AbhinavChoudhury
AbhinavChoudhury

Reputation: 1197

Difference between use of pointer and array with zero elements in structs

How do the two implementations differ:

struct queue {
    int a;
    int b;
    q_info *array;
};

and

struct queue {
    int a;
    int b;
    q_info array[0];
};

Upvotes: 4

Views: 2124

Answers (5)

Hrishi
Hrishi

Reputation: 7138

q_info array[0];

decays to a pointer because of the automatic conversion. However, it is not assignable. You cannot say

array = <some address of an object>;

afterwards.

Upvotes: 1

ams
ams

Reputation: 25599

These are completely different things:

  • The first contains a pointer to an external array.
  • the second is an inline array that happens to have zero elements.

The reason people do this is it's more space-efficient. You simply over-allocate the memory the struct needs, and then pretend the array has more elements then declared - the compiler won't mind (usually).

It also means you have one less pointer to dereference through, and you can allocate and free the memory for the struct and the array all in one.

Obviously, this trick only works when the array is the last element in the struct.

Upvotes: 2

Some programmer dude
Some programmer dude

Reputation: 409482

For the zero-sized array member, you can, when you allocate the structure, allocate more memory than the size of struct queue (for example malloc(sizeof(struct queue) + sizeof(q_info) * 10)) to have a contiguous area of memory you can use. Then the array will be part of that memory allocated, and for the example allocation you have ten q_info entries in it.

For the pointer, you have to make two allocations, one for the queue structure, and one for the array member. You of course have to call free twice, once for the array pointer and once for the structure.

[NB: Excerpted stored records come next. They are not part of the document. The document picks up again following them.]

Lemma shift_bytes_wf k bm :
  is_bytes bm → length (shift_bytes k bm) = length bm ∧ is_bytes (shift_bytes k bm).
Proof.
  intros Hb. destruct (shift_bytes_loop k bm (length bm) 0) as [Hl _]; [lia|].
  split; [done|]. apply (proj2 (Forall_lookup_total _ _)). intros i Hi.
  fold (shift_bytes k bm) in Hl. rewrite shift_bytes_lookup by lia.
  destruct (Nat.leb_spec k i); [apply is_bytes_lookup; [done|lia]|].
  unfold is_byte; lia.
Qed.

Lemma shift_bits_length s c bm : length (shift_bits s c bm) = length bm.
Proof. revert c; induction bm; intros; simpl; auto. Qed.

Lemma shift_bits_bytes s c bm :
  0 <= s <= 8 → is_byte c → is_bytes bm → is_bytes (shift_bits s c bm).
Proof.
  intros Hs Hc Hb; revert c Hc.
  induction Hb; intros c Hc; simpl; constructor; auto with rust.
  apply IHHb. apply shiftr_byte; [done|lia].
Qed.

Lemma shift_bits_lookup s c bm i :
  (i < length bm)%nat →
  shift_bits s c bm !!! i =
    Z.lor (wrap 8 (Z.shiftl (bm !!! i) s))
          (match i with O => c | S i' => Z.shiftr (bm !!! i') (8 - s) end).
Proof.
  revert c i; induction bm as [|b r IH]; intros c i Hi; simpl in Hi; [lia|].
  destruct i as [|i]; [done|]. cbn [shift_bits].
  change ((?x :: ?l) !!! S i) with (l !!! i).
  rewrite IH by lia. by destruct i.
Qed.

Lemma shift_bits_testbit s bm j :
  0 < s < 8 → is_bytes bm → 0 <= j < 8 * Z.of_nat (length bm) →
  Z.testbit (shift_bits s 0 bm !!! Z.to_nat (j / 8)) (j mod 8) =
    (s <=? j) && Z.testbit (bm !!! Z.to_nat ((j - s) / 8)) ((j - s) mod 8).
Proof.
  intros Hs Hb Hj. pose proof (Z.mod_pos_bound j 8) as Hm.
  pose proof (Z.div_mod j 8) as Hdm. pose proof (Z.div_pos j 8).
  assert (j / 8 < Z.of_nat (length bm)) by (apply Z.div_lt_upper_bound; lia).
  rewrite shift_bits_lookup by lia. rewrite Z.lor_spec. unfold wrap.
  rewrite Z.mod_pow2_bits_low, Z.shiftl_spec by lia.
  destruct (Z.leb_spec s (j mod 8)) as [Hle|Hlt].
  - (* the bit stays in its byte, the carry has no such bit *)
    assert ((j - s) / 8 = j / 8 ∧ (j - s) mod 8 = j mod 8 - s) as [-> ->].
    { assert (j - s = 8 * (j / 8) + (j mod 8 - s)) by lia.
      split; symmetry; [eapply Z.div_unique|eapply Z.mod_unique]; eauto; lia. }
    destruct (Z.leb_spec s j) as [_|]; [|lia].
    destruct (Z.to_nat (j / 8)) eqn:E; [rewrite Z.bits_0, orb_false_r; done|].
    rewrite Z.shiftr_spec, (byte_testbit_high _ (j mod 8 + (8 - s))), orb_false_r;
      [done|apply is_bytes_lookup; [done|lia]|lia|lia].
  - rewrite Z.testbit_neg_r by lia. simpl.
    destruct (Z.to_nat (j / 8)) eqn:E.
    + rewrite Z.bits_0. destruct (Z.leb_spec s j); [lia|done].
    + assert ((j - s) / 8 = j / 8 - 1 ∧ (j - s) mod 8 = j mod 8 + (8 - s)) as [-> ->].
      { assert (j - s = 8 * (j / 8 - 1) + (j mod 8 + (8 - s))) by lia.
        split; symmetry; [eapply Z.div_unique|eapply Z.mod_unique]; eauto; lia. }
      destruct (Z.leb_spec s j) as [_|]; [|lia]. simpl.
      replace (Z.to_nat (j / 8 - 1)) with n by lia.
      rewrite Z.shiftr_spec by lia. done.
Qed.

Lemma shift_bytes_testbit k bm j :
  0 <= j < 8 * Z.of_nat (length bm) →
  Z.testbit (shift_bytes k bm !!! Z.to_nat (j / 8)) (j mod 8) =
    (8 * Z.of_nat k <=? j) &&
    Z.testbit (bm !!! Z.to_nat ((j - 8 * Z.of_nat k) / 8)) ((j - 8 * Z.of_nat k) mod 8).
Proof.
  intros Hj. pose proof (Z.div_pos j 8). pose proof (Z.div_mod j 8).
  pose proof (Z.mod_pos_bound j 8).
  assert (j / 8 < Z.of_nat (length bm)) by (apply Z.div_lt_upper_bound; lia).
  rewrite shift_bytes_lookup by lia.
  replace (j - 8 * Z.of_nat k) with (j + (- Z.of_nat k) * 8) by lia.
  rewrite Z.div_add, Z_mod_plus_full by lia.
  destruct (Nat.leb_spec k (Z.to_nat (j / 8))), (Z.leb_spec (8 * Z.of_nat k) j);
    simpl; rewrite ?Z.bits_0; try done; try lia.
  do 2 f_equal. lia.
Qed.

However, once allocated both can be used the same.

Upvotes: 1

Sergey Kalinichenko
Sergey Kalinichenko

Reputation: 727137

The second struct does not use an array of zero elements - this is a pre-C99 trick for making flexible array members. The difference is that in the first snippet you need two mallocs - one for the struct, and one for the array, while in the second one you can do both in a single malloc:

size_t num_entries = 100;
struct queue *myQueue = malloc(sizeof(struct queue)+sizeof(q_info)*num_entries);

instead of

size_t num_entries = 100;
struct queue *myQueue = malloc(sizeof(struct queue));
myQueue->array = malloc(sizeof(q_info)*num_entries);

This lets you save on the number of deallocations, provides better locality of references, and also saves the space for one pointer.

Starting with C99 you can drop zero from the declaration of the array member:

struct queue {
    int a;
    int b;
    q_info array[];
};

Upvotes: 11

starrify
starrify

Reputation: 14781

In the first one there is actually a pointer allocated in struct queue, and sizeof(struct queue) == 2 * sizeof(int) + sizeof(q_info*)

In the second one there is no pointer or anything named array really exists in struct queue, and sizeof(struct queue) == 2 * sizeof(int). This is known as a trick to conveniently reference the data before or later using array. I've used this trick in implementing a memory allocator.